When dozens of white sturgeon began washing up dead on the banks of British Columbia's Fraser River in the mid-1990s, some feared that North America's largest freshwater fish could be headed toward extinction.
Once plentiful in the river, the sturgeon population had dropped below 40,000, and scientists were unable to explain the die-offs of mostly female fish.
That's when an alliance of government agencies, environmentalists, aboriginal groups, and commercial and recreational fishers came together to save the sturgeon, spurring a robust recovery of the lower Fraser River population.
Recent estimates show the population has increased to about 50,000 fish.
To Zeb Hogan, who leads National Geographic's Megafishes Project and has studied the sturgeon, it's a rare success story. (Learn about the world's gargantuan freshwater fish.)
"Worldwide, most species of large freshwater fish are in danger of going extinct in the near future," said Hogan, a National Geographic emerging explorer. (The National Geographic Society operates National Geographic News.)

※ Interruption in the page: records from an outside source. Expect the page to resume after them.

(** Rows with the same duplicate-free names: the columns are those names. *)
Lemma columns_same (ks : list string) (rows : list value) :
  NoDup ks -> rows <> [] ->
  (forall row, In row rows -> Object_keys row = Some ks) ->
  columns rows = Some ks.
Proof.
  intros Hnd Hne H. destruct rows as [|row rest]; [contradiction|].
  unfold columns. simpl add_keys. rewrite (H row (or_introl eq_refl)).
  rewrite (fold_set_add_fresh ks []) by exact Hnd. simpl app.
  apply add_keys_same. intros row' Hin. apply H. right. exact Hin.
Qed.

(** The columns of a delimited result are the property names of each of
    its rows: the header names other than [__proto__], each once. *)
Lemma columns_rows (headers : list string) (d : delimiter) (lines : list string) :
  lines <> [] ->
  columns (map (row_of headers d) lines) =
    Some (ordered_keys (fold_left set_add (own_names headers) [])).
Proof.
  intros Hne. apply columns_same.
  - apply ordered_keys_NoDup, fold_set_add_NoDup. constructor.
  - destruct lines; [contradiction | discriminate].
  - intros row Hin. apply in_map_iff in Hin. destruct Hin as [line [<- _]].
    apply row_object_keys.
Qed.

Lemma render_keys (cols : list string) (row : value) :
  map fst (render cols row) = cols.
Proof. unfold render. rewrite map_map. simpl. apply map_id. Qed.

Lemma production_json_type (text : string) (r : parsed) :
  Production.parseData text = Parsed r -> type r <> "JSON" ->
  Json.JSON_parse (sanitized text) = None.
Proof.
  intros Hp Ht. destruct (Json.JSON_parse (sanitized text)) as [j|] eqn:E; [|reflexivity].
  rewrite (production_json text j E) in Hp. injection Hp as <-.
  exfalso. apply Ht. reflexivity.
Qed.

Lemma html_json (text : string) (jsonData : value) :
  Json.JSON_parse text = Some jsonData ->
  JS.truthy_string (JS.trim text) = true ->
  Html.parseData text = Parsed {| data := array_of jsonData; type := "JSON" |}.
Proof.
  intros H Hb. unfold Html.parseData. rewrite Hb, H. reflexivity.
Qed.

Lemma html_json_type (text : string) (r : parsed) :
  Html.parseData text = Parsed r -> type r <> "JSON" ->
  Json.JSON_parse text = None.
Proof.
  intros Hp Ht. destruct (Json.JSON_parse text) as [j|] eqn:E; [|reflexivity].
  destruct (JS.truthy_string (JS.trim text)) eqn:Hb.
  - rewrite (html_json text j E Hb) in Hp. injection Hp as <-.
    exfalso. apply Ht. reflexivity.
  - rewrite (html_null text Hb) in Hp. discriminate.
Qed.

Lemma own_names_In (headers : list string) (k : string) :
  In k (own_names headers) <-> In k headers /\ k <> proto.
Proof.
  unfold own_names. rewrite filter_In. split; intros [H1 H2]; (split; [exact H1|]).
  - intros ->. rewrite String.eqb_refl in H2. discriminate.
  - destruct (String.eqb k proto) eqn:E; [|reflexivity].
    apply String.eqb_eq in E. contradiction.
Qed.

Lemma row_cell_string (headers : list string) (d : delimiter) (line : string)
      (k : string) :
  In k headers -> k <> proto ->
  exists s, get (row_of headers d line) k = Own (JStr s).
Proof.
  intros Hin Hk. unfold row_of, get. rewrite (get_fill _ _ _ _ _ Hk).
  destruct (last_index k headers) as [j|] eqn:E; [eexists; reflexivity|].
  apply last_index_None in E. contradiction.
Qed.

(** The rows of a delimited result all carry the columns as their own
    property names, in the same order, each with a string. *)
Lemma delimited_rows_columns (headers : list string) (d : delimiter)
      (lines : list string) (cols : list string) :
  lines <> [] ->
  columns (map (row_of headers d) lines) = Some cols ->
  forall row, In row (map (row_of headers d) lines) ->
    Object_keys row = Some cols /\
    forall column, In column cols -> exists s, get row column = Own (JStr s).
Proof.
  intros Hne Hc row Hin. rewrite (columns_rows headers d lines Hne) in Hc.
  injection Hc as <-. apply in_map_iff in Hin. destruct Hin as [line [<- _]].
  split; [apply row_object_keys|].
  intros column Hcol.
  apply ordered_keys_In, fold_set_add_In in Hcol. destruct Hcol as [[]|H].
  apply own_names_In in H. destruct H as [H Hk]. apply row_cell_string; assumption.
Qed.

"The white sturgeon seems to have avoided the fate of species like the Chinese paddlefish of the Yangtze River and the critically endangered giant catfish of the Mekong River."
(Related: "World's Largest Catfish Species Threatened by Dam" [April 8, 2008].)
But Hogan points out that collaborative conservation programs, such as the one in Canada, would be hard to implement in other parts of the world.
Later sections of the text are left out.